◆ Aim of the task ◆
Please find every line in the records below that contains the word "exists", and copy it.

*** Data provided Section Begins ***

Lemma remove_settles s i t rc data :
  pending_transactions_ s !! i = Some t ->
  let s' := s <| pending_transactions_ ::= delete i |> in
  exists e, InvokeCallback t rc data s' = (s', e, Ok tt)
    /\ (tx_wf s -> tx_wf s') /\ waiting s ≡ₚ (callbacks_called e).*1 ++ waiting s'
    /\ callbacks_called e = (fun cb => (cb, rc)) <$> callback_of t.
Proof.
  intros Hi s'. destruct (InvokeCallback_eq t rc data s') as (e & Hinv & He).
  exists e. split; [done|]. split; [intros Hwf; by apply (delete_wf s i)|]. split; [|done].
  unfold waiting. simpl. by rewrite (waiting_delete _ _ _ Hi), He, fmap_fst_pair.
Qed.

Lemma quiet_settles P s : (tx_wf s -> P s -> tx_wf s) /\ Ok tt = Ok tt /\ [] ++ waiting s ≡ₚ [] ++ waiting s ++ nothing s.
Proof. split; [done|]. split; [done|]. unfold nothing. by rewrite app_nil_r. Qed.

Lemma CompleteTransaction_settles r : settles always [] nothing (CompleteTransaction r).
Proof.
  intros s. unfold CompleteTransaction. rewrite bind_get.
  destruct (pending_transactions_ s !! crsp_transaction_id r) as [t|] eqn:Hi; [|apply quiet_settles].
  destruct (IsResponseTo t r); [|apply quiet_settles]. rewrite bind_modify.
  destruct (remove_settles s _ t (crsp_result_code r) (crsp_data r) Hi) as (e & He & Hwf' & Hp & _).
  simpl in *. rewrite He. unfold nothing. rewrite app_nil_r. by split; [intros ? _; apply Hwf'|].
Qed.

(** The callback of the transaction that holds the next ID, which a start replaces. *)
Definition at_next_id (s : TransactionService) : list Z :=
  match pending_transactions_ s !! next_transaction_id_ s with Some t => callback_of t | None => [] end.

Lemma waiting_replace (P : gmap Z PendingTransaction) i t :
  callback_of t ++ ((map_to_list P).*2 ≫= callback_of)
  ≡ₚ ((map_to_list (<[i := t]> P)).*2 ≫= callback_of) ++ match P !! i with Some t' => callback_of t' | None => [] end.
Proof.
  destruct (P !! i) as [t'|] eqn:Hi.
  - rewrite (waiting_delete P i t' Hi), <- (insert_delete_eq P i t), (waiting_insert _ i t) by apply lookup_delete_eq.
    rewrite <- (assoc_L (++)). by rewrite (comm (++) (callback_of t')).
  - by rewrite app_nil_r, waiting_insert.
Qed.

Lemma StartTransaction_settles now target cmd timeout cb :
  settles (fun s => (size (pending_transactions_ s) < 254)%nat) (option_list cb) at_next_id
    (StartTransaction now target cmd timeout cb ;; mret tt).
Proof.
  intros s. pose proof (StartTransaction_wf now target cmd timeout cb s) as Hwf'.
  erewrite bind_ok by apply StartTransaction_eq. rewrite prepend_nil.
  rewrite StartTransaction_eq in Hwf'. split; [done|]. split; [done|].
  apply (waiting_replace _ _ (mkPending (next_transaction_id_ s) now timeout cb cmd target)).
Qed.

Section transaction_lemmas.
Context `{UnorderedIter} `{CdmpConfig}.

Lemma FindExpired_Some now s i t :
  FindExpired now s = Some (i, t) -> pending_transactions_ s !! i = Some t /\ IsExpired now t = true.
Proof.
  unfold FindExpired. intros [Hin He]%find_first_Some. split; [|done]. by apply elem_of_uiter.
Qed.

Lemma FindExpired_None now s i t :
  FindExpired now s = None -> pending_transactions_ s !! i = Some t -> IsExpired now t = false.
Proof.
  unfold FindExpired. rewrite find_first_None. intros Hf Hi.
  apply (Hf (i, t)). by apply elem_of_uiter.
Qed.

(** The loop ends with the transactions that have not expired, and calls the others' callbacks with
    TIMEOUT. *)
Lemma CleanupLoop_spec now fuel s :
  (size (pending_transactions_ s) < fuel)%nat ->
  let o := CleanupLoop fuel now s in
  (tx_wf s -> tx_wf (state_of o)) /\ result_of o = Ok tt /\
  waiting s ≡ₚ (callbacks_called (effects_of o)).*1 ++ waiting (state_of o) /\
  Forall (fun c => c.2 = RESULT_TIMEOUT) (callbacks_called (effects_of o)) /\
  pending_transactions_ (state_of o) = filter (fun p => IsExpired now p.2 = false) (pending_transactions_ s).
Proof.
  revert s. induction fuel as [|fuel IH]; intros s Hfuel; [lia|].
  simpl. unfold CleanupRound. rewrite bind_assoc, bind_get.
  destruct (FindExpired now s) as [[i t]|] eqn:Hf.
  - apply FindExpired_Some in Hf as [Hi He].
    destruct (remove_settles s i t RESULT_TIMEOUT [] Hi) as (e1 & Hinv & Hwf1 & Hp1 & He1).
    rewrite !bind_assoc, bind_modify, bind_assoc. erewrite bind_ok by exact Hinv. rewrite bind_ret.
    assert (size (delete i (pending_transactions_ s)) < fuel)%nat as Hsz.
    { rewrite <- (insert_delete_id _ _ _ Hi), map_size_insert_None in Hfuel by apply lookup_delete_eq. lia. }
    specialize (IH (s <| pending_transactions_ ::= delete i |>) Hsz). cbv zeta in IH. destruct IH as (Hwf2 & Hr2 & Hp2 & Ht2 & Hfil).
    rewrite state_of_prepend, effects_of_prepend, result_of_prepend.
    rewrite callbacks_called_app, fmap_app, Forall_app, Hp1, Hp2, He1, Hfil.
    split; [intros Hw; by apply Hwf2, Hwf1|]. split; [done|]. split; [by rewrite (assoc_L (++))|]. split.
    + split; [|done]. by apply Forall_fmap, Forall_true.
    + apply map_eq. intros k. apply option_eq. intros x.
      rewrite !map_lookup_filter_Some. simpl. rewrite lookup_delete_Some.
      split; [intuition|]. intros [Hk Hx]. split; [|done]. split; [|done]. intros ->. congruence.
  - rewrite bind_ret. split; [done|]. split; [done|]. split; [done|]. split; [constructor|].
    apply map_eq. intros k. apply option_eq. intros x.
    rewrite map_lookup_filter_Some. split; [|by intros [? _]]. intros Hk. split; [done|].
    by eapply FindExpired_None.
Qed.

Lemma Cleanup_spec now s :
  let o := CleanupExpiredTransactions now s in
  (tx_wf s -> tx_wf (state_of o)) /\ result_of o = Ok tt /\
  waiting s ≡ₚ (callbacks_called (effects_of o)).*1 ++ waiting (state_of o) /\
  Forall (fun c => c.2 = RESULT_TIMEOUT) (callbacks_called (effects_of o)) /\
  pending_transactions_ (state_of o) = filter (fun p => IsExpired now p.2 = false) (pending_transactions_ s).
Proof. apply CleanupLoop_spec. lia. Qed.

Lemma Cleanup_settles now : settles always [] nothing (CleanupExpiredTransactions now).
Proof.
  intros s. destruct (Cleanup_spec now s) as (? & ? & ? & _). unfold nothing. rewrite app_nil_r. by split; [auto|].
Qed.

*** Data provided Section Ends ***

◆ Reply ◆
  exists e, InvokeCallback t rc data s' = (s', e, Ok tt)
  exists e. split; [done|]. split; [intros Hwf; by apply (delete_wf s i)|]. split; [|done].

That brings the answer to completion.